LOS ANGELES (AP) — The J. Paul Getty Museum said Thursday it plans to return to Sicily a terra-cotta head depicting the Greek god Hades after determining it was clandestinely excavated from an archaeological site in the 1970s.
The museum took the initiative to investigate the piece's origins after seeing fragments in a publication that could join to the head, which dates to about 300 or 400 B.C., according to Timothy Potts, the museum's director.
The Getty acquired the piece in 1985, and Potts said it's believed it was taken from the Morgantina Archaeological Park in Italy in the 1970s.

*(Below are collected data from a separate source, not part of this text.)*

(* ===== verification/Cors.v ===== *)
(** The CORS middleware that [main.py] adds to the application: what it
    is configured with, the headers it computes once from the
    configuration, its answer to a preflight request, and the headers it
    adds to the response of the application beneath it.  Names of headers
    are in lower case, as they are on the wire. *)

From S2P Require Import Prelude PyStr Json Redis Effects Pydantic Http.

(** The keyword arguments of [CORSMiddleware]. *)
Record CORSMiddleware := mkCORS {
  allow_origins : list string;
  allow_methods : list string;
  allow_headers : list string;
  allow_credentials : bool;
  expose_headers : list string;
  max_age : Z;
}.

Definition ALL_METHODS : list string :=
  ["DELETE"; "GET"; "HEAD"; "OPTIONS"; "PATCH"; "POST"; "PUT"].

Definition SAFELISTED_HEADERS : list string :=
  ["Accept"; "Accept-Language"; "Content-Language"; "Content-Type"].

(** [sorted(set(l))]: insertion in code-point order, without repeats. *)
Fixpoint insert_sorted (s : string) (l : list string) : list string :=
  match l with
  | [] => [s]
  | x :: l' =>
      if String.eqb s x then l
      else if String.leb s x then s :: l
      else x :: insert_sorted s l'
  end.

Definition sorted_set (l : list string) : list string := foldr insert_sorted [] l.

(** [s.split(c)] *)
Fixpoint split_on (c : ascii) (s : string) : list string :=
  match s with
  | "" => [""]
  | String a s' =>
      if Ascii.eqb a c then "" :: split_on c s'
      else
        match split_on c s' with
        | [] => [String a ""]
        | x :: xs => String a x :: xs
        end
  end.

Section cors.
Context (cfg : CORSMiddleware).

Definition cors_methods : list string :=
  if str_in "*" (allow_methods cfg) then ALL_METHODS else allow_methods cfg.

Definition allow_all_origins : bool := str_in "*" (allow_origins cfg).

Definition allow_all_headers : bool := str_in "*" (allow_headers cfg).

Definition preflight_explicit_allow_origin : bool :=
  negb allow_all_origins || allow_credentials cfg.

(** The headers that may be requested: the safelisted ones and those of
    the configuration, in lower case. *)
Definition cors_headers : list string :=
  lower <$> sorted_set (SAFELISTED_HEADERS ++ allow_headers cfg).

Definition simple_headers : list (string * string) :=
  (if allow_all_origins then [("access-control-allow-origin", "*")] else [])
  ++ (if allow_credentials cfg then [("access-control-allow-credentials", "true")] else [])
  ++ (match expose_headers cfg with
      | [] => []
      | hs => [("access-control-expose-headers", str_join ", " hs)]
      end).

Definition preflight_headers : list (string * string) :=
  (if preflight_explicit_allow_origin then [("vary", "Origin")]
   else [("access-control-allow-origin", "*")])
  ++ [("access-control-allow-methods", str_join ", " cors_methods);
      ("access-control-max-age", str_int (max_age cfg))]
  ++ (if negb allow_all_headers
      then [("access-control-allow-headers",
             str_join ", " (sorted_set (SAFELISTED_HEADERS ++ allow_headers cfg)))]
      else [])
  ++ (if allow_credentials cfg then [("access-control-allow-credentials", "true")] else []).

Definition is_allowed_origin (origin : string) : bool :=
  allow_all_origins || str_in origin (allow_origins cfg).

(** The answer to a preflight request, from its headers: what is refused
    is listed in the text of the response 400. *)
Definition preflight_response (request_headers : list (string * string)) : response :=
  let requested_origin := from_option id "" (header_get "origin" request_headers) in
  let requested_method :=
    from_option id "" (header_get "access-control-request-method" request_headers) in
  let requested_headers := header_get "access-control-request-headers" request_headers in
  let origin_ok := is_allowed_origin requested_origin in
  let method_ok := str_in requested_method cors_methods in
  let headers_ok :=
    match requested_headers with
    | Some hs =>
        allow_all_headers
        || forallb (λ h, str_in (strip (lower h)) cors_headers) (split_on "," hs)
    | None => true
    end in
  let hs1 :=
    if origin_ok && preflight_explicit_allow_origin
    then multi_set "access-control-allow-origin" requested_origin preflight_headers
    else preflight_headers in
  let hs2 :=
    match requested_headers with
    | Some hs =>
        if allow_all_headers then multi_set "access-control-allow-headers" hs hs1 else hs1
    | None => hs1
    end in
  let failures :=
    (if origin_ok then [] else ["origin"])
    ++ (if method_ok then [] else ["method"])
    ++ (if headers_ok then [] else ["headers"]) in
  match failures with
  | [] => mkResponse 200 (PlainText "OK") hs2
  | _ => mkResponse 400 (PlainText ("Disallowed CORS " +:+ str_join ", " failures)) hs2
  end.

(** [headers.add_vary_header("Origin")] *)
Definition add_vary_origin (hs : list (string * string)) : list (string * string) :=
  match header_get "vary" hs with
  | None => multi_set "vary" "Origin" hs
  | Some existing => multi_set "vary" (existing +:+ ", Origin") hs
  end.

Definition allow_explicit_origin (origin : string) (hs : list (string * string))
    : list (string * string) :=
  add_vary_origin (multi_set "access-control-allow-origin" origin hs).

(** The headers of a response to a request that has an origin. *)
Definition cors_send (request_headers : list (string * string)) (rs : response)
    : response :=
  let origin := from_option id "" (header_get "origin" request_headers) in
  let hs := multi_update simple_headers (headers rs) in
  let hs' :=
    if allow_all_origins && header_has "cookie" request_headers
    then allow_explicit_origin origin hs
    else if negb allow_all_origins && is_allowed_origin origin
    then allow_explicit_origin origin hs
    else hs in
  mkResponse (status rs) (body rs) hs'.

(** The middleware around an application: a request without origin goes
    through, a preflight request is answered here, any other request is
    passed on and the response gets the headers.  An exception of the
    application passes through as it is. *)
Definition cors_middleware (app : application) : application := λ req w,
  match header_get "origin" (h_headers req) with
  | None => app req w
  | Some _ =>
      if String.eqb (h_method req) "OPTIONS"
         && header_has "access-control-request-method" (h_headers req)
      then (Ok (preflight_response (h_headers req)), w)
      else
        let out := app req w in
        (cors_send (h_headers req) <$> out.1, out.2)
  end.

(** A request that the middleware answers itself. *)
Definition is_preflight (req : http_request) : bool :=
  header_has "origin" (h_headers req)
  && String.eqb (h_method req) "OPTIONS"
  && header_has "access-control-request-method" (h_headers req).

(** What the middleware makes of the response of the application
    beneath it: a request with an origin gets the headers. *)
Definition cors_wrap (req : http_request) (rs : response) : response :=
  if header_has "origin" (h_headers req) then cors_send (h_headers req) rs else rs.

(** ** Lemmas *)

(** The middleware in one equation: the preflight response, or the
    application with its response wrapped. *)
Lemma cors_middleware_eq app req w :
  cors_middleware app req w =
    if is_preflight req then (Ok (preflight_response (h_headers req)), w)
    else (cors_wrap req <$> (app req w).1, (app req w).2).
Proof.
  unfold cors_middleware, is_preflight, cors_wrap, header_has.
  destruct (header_get "origin" _); simpl; [by destruct (_ && _)|].
  by destruct (app req w) as [[rs|e] w'].
Qed.

Lemma cors_middleware_no_origin app req w :
  header_get "origin" (h_headers req) = None → cors_middleware app req w = app req w.
Proof. unfold cors_middleware. by intros ->. Qed.

(** The middleware changes neither the world nor whether the application
    raises. *)
Lemma cors_middleware_world app req w :
  (cors_middleware app req w).2 = w ∨ (cors_middleware app req w).2 = (app req w).2.
Proof.
  unfold cors_middleware. destruct (header_get _ _); [|by right].
  destruct (_ && _); [by left | by right].
Qed.

Lemma cors_middleware_Err app req w e :
  (cors_middleware app req w).1 = Err e → (app req w).1 = Err e.
Proof.
  unfold cors_middleware. destruct (header_get _ _); [|done].
  destruct (_ && _); [done|]. simpl. by destruct (app req w).1.
Qed.

End cors.

Example split_on_comma : split_on "," "a, b,c" = ["a"; " b"; "c"].
Proof. reflexivity. Qed.

Example sorted_set_headers :
  sorted_set (SAFELISTED_HEADERS ++ ["X-Token"; "Accept"])
  = ["Accept"; "Accept-Language"; "Content-Language"; "Content-Type"; "X-Token"].
Proof. reflexivity. Qed.
(** The method of a request that a route with one method accepts. *)
Lemma str_in_one m m' : str_in m [m'] = true → m = m'.
Proof. simpl. rewrite orb_false_r. by intros ?%String.eqb_eq. Qed.

(** A page that [int] does not read and a body that does not validate
    are refused before the handler runs. *)
Lemma home_refused pp req :
  query_page (h_query req) = None → ∃ rs, endpoint rt home_route pp req = Ret rs.
Proof.
  unfold query_page, endpoint, solve_dependencies. simpl. unfold solve_param. simpl.
  destruct (multi_get "page" (h_query req)) as [s|]; [|done]. simpl. intros ->.
  by eexists.
Qed.

Lemma category_refused pp req :
  query_page (h_query req) = None → ∃ rs, endpoint rt category_route pp req = Ret rs.
Proof.
  unfold query_page, endpoint, solve_dependencies. simpl. unfold solve_param. simpl.
  destruct (multi_get "page" (h_query req)) as [s|]; [|done].
  destruct (multi_get "category" pp); simpl; intros ->; by eexists.
Qed.

Lemma search_refused pp req :
  searched rt (h_body req) = None → ∃ rs, endpoint rt (search_route rt) pp req = Ret rs.
Proof.
  unfold searched, endpoint, solve_dependencies. simpl. unfold solve_param.
  destruct (h_body req) as [| |v]; simpl; try by eexists.
  destruct (is_none v) eqn:Hv; simpl; [by eexists|]. rewrite Hv.
  destruct (model_input rt _ v) as [m|k]; simpl; [|by eexists].
  destruct (validate_model rt Main.SearchRequest m) as [d|es] eqn:Hd; simpl;
    [|by eexists].
  by destruct (SearchRequest_to_request rt m d Hd) as (q & p & ->).
Qed.
(** * Incremental arXiv crawl: configuration, crawl state, window, category loop

    A shallow embedding of [src/1.fetch_paper_arxiv.py] (the incremental
    crawler) and of [scripts/1.fetch_paper_arxiv.py] (the older variant
    without crawl state), with the properties of the crawl state machine.

    Conventions of the model.
    - A [datetime] is the UTC instant it denotes, an integer number of
      microseconds since 1970-01-01T00:00Z; a naive datetime is read as UTC,
      which is what the source does before every comparison.  [datetime]
      holds the years 1 to 9999 and [timedelta] at most 999999999 days:
      [timedelta(days=...)] and the subtraction of a [timedelta] raise
      OverflowError outside these ranges, and so do the functions below.
    - What [yaml.safe_load] and [json.load] return is a Python object,
      [pyval]: None, bool, int, float, str, list, dict.  A dict is a finite map
      on its str keys; a key that is not a str never matches a lookup of the
      program and is left out.  Text-level parsing is the parser's business: a
      file is given by what the parser returns or by the fact that reading it
      raised.
    - Library functions whose full behaviour lies outside the repository
      ([int] on a str, [str] on a non-str, [str.strip], [isoformat],
      [fromisoformat], [strftime]) are the fields of the interface [PyLib].
      General theorems hold for every implementation; what they need of it
      ([clean_id], [roundtrips]) is a hypothesis on the values involved.
    - The upstream is a function from the query string to what the result
      iterator delivers: the results yielded, then exhaustion or an exception.
      Which records match a window is the upstream's business.
    - [print] and [time.sleep] are recorded as a trace of [event]s; the clock
      prefix of a log line is dropped.
    - State and output files are assumed writable, and every str the program
      writes is assumed to have a UTF-8 encoding: a str is modelled by its
      bytes. *)

From Stdlib Require Import ZArith String Ascii List Lia.
From Stdlib Require Import Floats.SpecFloat.
From Stdlib Require OrderedTypeEx.
From stdpp Require Import gmap strings list fin_maps sorting pretty.

Set Warnings "-register-all".
Local Open Scope Z_scope.

(** ** Python values, exceptions, truthiness *)

Module Py.

Inductive exn :=
| AttributeError
| TypeError
| ValueError
| OverflowError.

Inductive outcome (A : Type) :=
| Ok (a : A)
| Raise (e : exn).
Arguments Ok {A} a.
Arguments Raise {A} e.

Definition bind {A B} (m : outcome A) (k : A -> outcome B) : outcome B :=
  match m with
  | Ok a => k a
  | Raise e => Raise e
  end.

Definition is_ok {A} (m : outcome A) : bool :=
  match m with Ok _ => true | Raise _ => false end.

Inductive pyval :=
| PNone
| PBool (b : bool)
| PInt (n : Z)
| PFloat (f : spec_float)
| PStr (s : string)
| PList (l : list pyval)
| PDict (d : gmap string pyval).

Definition empty_dict : pyval := PDict ∅.

Definition str_nonempty (s : string) : bool :=
  match s with EmptyString => false | String _ _ => true end.

(** [bool(v)]. *)
Definition truthy (v : pyval) : bool :=
  match v with
  | PNone => false
  | PBool b => b
  | PInt n => negb (n =? 0)
  | PFloat (S754_zero _) => false
  | PFloat _ => true
  | PStr s => str_nonempty s
  | PList [] => false
  | PList (_ :: _) => true
  | PDict d => negb (Nat.eqb (size d) 0)
  end.

(** [v or dflt]. *)
Definition py_or (v dflt : pyval) : pyval :=
  if truthy v then v else dflt.

(** [v.get(k)]: only a dict has the method. *)
Definition dict_get (v : pyval) (k : string) : outcome pyval :=
  match v with
  | PDict d => Ok (default PNone (d !! k))
  | _ => Raise AttributeError
  end.

Definition is_none (v : pyval) : bool :=
  match v with PNone => true | _ => false end.

(** [int(f)] for a float: truncation toward zero. *)
Definition int_of_float (f : spec_float) : outcome Z :=
  match f with
  | S754_zero _ => Ok 0
  | S754_infinity _ => Raise OverflowError
  | S754_nan => Raise ValueError
  | S754_finite s m e =>
      let mag := Z.shiftl (Z.pos m) e in
      Ok (if s then - mag else mag)
  end.

(** [s.replace(a, b)] for a one-character [a]. *)
Fixpoint replace_char (a : ascii) (b : string) (s : string) : string :=
  match s with
  | EmptyString => EmptyString
  | String c rest =>
      if Ascii.eqb c a then b ++ replace_char a b rest
      else String c (replace_char a b rest)
  end.

(** The library functions the program calls and does not define. *)
Class PyLib := {
  (** [int(s)] for a str; [None] is ValueError *)
  int_of_str : string -> option Z;
  (** [str(v)] for a value that is not a str *)
  repr : pyval -> string;
  (** [s.strip()] *)
  strip : string -> string;
  (** [t.astimezone(timezone.utc).isoformat()] *)
  isoformat : Z -> string;
  (** [datetime.fromisoformat(s)], a naive result read as UTC, normalised
      to UTC; [None] when any of these steps raises *)
  fromisoformat : string -> option Z;
  (** [t.strftime(fmt)] for a UTC datetime *)
  strftime : string -> Z -> string
}.

Section WithLib.
Context `{PyLib}.

(** [str(v)]. *)
Definition py_str (v : pyval) : string :=
  match v with
  | PStr s => s
  | _ => repr v
  end.

(** [int(v)]. *)
Definition py_int (v : pyval) : outcome Z :=
  match v with
  | PNone => Raise TypeError
  | PBool b => Ok (if b then 1 else 0)
  | PInt n => Ok n
  | PFloat f => int_of_float f
  | PStr s =>
      match int_of_str s with
      | Some n => Ok n
      | None => Raise ValueError
      end
  | PList _ => Raise TypeError
  | PDict _ => Raise TypeError
  end.

End WithLib.

End Py.

Import Py.

(** ** Trace of prints and sleeps *)

Inductive source_desc :=
| SrcLatestPublished          (* "latest_published_at" *)
| SrcLastCrawl                (* "last_crawl_at" *)
| SrcDaysWindow (days : Z).   (* "days_window=<days>" *)

Inductive message :=
| WarnNoYaml
| WarnConfigRead (err : string)
| MsgWindow (start_str end_str : string) (src : source_desc)
| MsgWindowPlain (start_str end_str : string)   (* the older variant's line *)
| MsgFetching (category : string)
| MsgProgress (category : string) (count : Z)
| MsgFinished (category : string) (count : Z)
| MsgError (category : string) (err : string)
| MsgAllDone (total_count : nat)
| MsgSaved (path : string)
| MsgNoPapers.

Inductive event :=
| EvGroupStart (title : string)
| EvGroupEnd
| EvLog (m : message)
| EvSleep (seconds : Z).

Definition log (m : message) : list event := [EvLog m].
Definition group_start (title : string) : list event := [EvGroupStart title].
Definition group_end : list event := [EvGroupEnd].

(** A computation that prints and may raise: what it printed is kept when it
    raises. *)
Definition io (A : Type) : Type := (outcome A * list event)%type.

Definition io_ret {A} (a : A) : io A := (Ok a, []).
Definition io_lift {A} (m : outcome A) : io A := (m, []).
Definition io_bind {A B} (m : io A) (k : A -> io B) : io B :=
  match m with
  | (Ok a, tr) => let '(r, tr') := k a in (r, tr ++ tr')
  | (Raise e, tr) => (Raise e, tr)
  end.

#[global] Instance outcome_ret : MRet outcome := fun A a => Ok a.
#[global] Instance outcome_bind : MBind outcome := fun A B k m => Py.bind m k.
#[global] Instance io_mret : MRet io := fun A a => io_ret a.
#[global] Instance io_mbind : MBind io := fun A B k m => io_bind m k.

(** ** Configuration Resolver *)

Inductive config_source :=
| ConfigAbsent                   (* CONFIG_FILE does not exist *)
| ConfigNoYaml                   (* it exists, [import yaml] raises *)
| ConfigReadError (err : string) (* [open] or [yaml.safe_load] raises *)
| ConfigData (data : pyval).     (* [yaml.safe_load] returns [data] *)

Definition load_config (src : config_source) : io (gmap string pyval) :=
  match src with
  | ConfigAbsent => io_ret ∅
  | ConfigNoYaml => (Ok ∅, log WarnNoYaml)
  | ConfigReadError err => (Ok ∅, log (WarnConfigRead err))
  | ConfigData data =>
      match py_or data empty_dict with
      | PDict d => io_ret d
      | _ => io_ret ∅
      end
  end.

Section ConfigResolver.
Context `{PyLib}.

Definition resolve_days_window (default_days : Z) (src : config_source) : io Z :=
  config ← load_config src;
  paper_raw ← io_lift (dict_get (py_or (PDict config) empty_dict) "arxiv_paper_setting");
  let paper_setting := py_or paper_raw empty_dict in
  crawler_raw ← io_lift (dict_get (py_or (PDict config) empty_dict) "crawler");
  let crawler_setting := py_or crawler_raw empty_dict in
  value ← io_lift (dict_get paper_setting "days_window");
  value ← (if is_none value
           then io_lift (dict_get crawler_setting "days_window")
           else io_ret value);
  match py_int value with
  | Ok days => io_ret (Z.max days 1)
  | Raise _ => io_ret (Z.max default_days 1)
  end.

End ConfigResolver.

(** ** Crawl State Store *)

Inductive json_file :=
| FileAbsent                 (* the path does not exist *)
| FileCorrupt                (* [open] or [json.load] raises *)
| FileData (payload : pyval). (* [json.load] returns [payload] *)

Section StateStore.
Context `{PyLib}.

(** The body of the [try] around [fromisoformat]: [None] when it raises. *)
Definition parse_utc (raw : string) : option Z :=
  fromisoformat (replace_char "Z"%char "+00:00" raw).

Definition load_last_crawl_at (f : json_file) : outcome (option Z) :=
  match f with
  | FileAbsent => Ok None
  | FileCorrupt => Ok None
  | FileData data =>
      let payload := py_or data empty_dict in
      v ← dict_get payload "last_crawl_at";
      let raw := strip (py_str (py_or v (PStr ""))) in
      if str_nonempty raw then Ok (parse_utc raw) else Ok None
  end.

Definition save_last_crawl_at (at_time : Z) : json_file :=
  FileData (PDict {[ "last_crawl_at"%string := PStr (isoformat at_time) ]}).

Definition load_seen_state (f : json_file) : outcome (gset string * option Z) :=
  match f with
  | FileAbsent => Ok (∅, None)
  | FileCorrupt => Ok (∅, None)
  | FileData data =>
      let payload := py_or data empty_dict in
      ids ← dict_get payload "ids";
      let raw_ids := match py_or ids (PList []) with PList l => l | _ => [] end in
      let seen_ids : gset string :=
        list_to_set (List.filter str_nonempty
                       (List.map (fun i => strip (py_str i)) raw_ids)) in
      lp ← dict_get payload "latest_published_at";
      let raw_latest := strip (py_str (py_or lp (PStr ""))) in
      let latest_dt := if str_nonempty raw_latest then parse_utc raw_latest else None in
      Ok (seen_ids, latest_dt)
  end.

(** [sorted(seen_ids)]. *)
Definition sorted_ids (seen_ids : gset string) : list string :=
  merge_sort String.leb (elements seen_ids).

Definition save_seen_state (updated_at : Z) (seen_ids : gset string)
    (latest_published_at : option Z) : json_file :=
  FileData (PDict
    (<[ "updated_at"%string := PStr (isoformat updated_at) ]>
     (<[ "latest_published_at"%string :=
           PStr (match latest_published_at with
                 | Some t => isoformat t
                 | None => ""
                 end) ]>
      {[ "ids"%string := PList (List.map PStr (sorted_ids seen_ids)) ]}))).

The original location of the head was the site of the sanctuary of Demeter, the Greek goddess of the harvest, whose daughter Persephone was married to Hades.
The Getty purchased the piece from New York collector Maurice Tempelsman. It is among more than 40 pieces the museum has returned to Greece and Italy in recent years.
The terra-cotta body of Hades is undergoing an extensive restoration at the Museo Archeologico in the Italian city of Aidone.
The head will be on view at the Getty Villa from April 3 to Aug. 19. It then travels to the Cleveland Museum of Art for display from fall until January 2014 before appearing in February at the Palazzo Ajutamicristo in Palermo, Italy.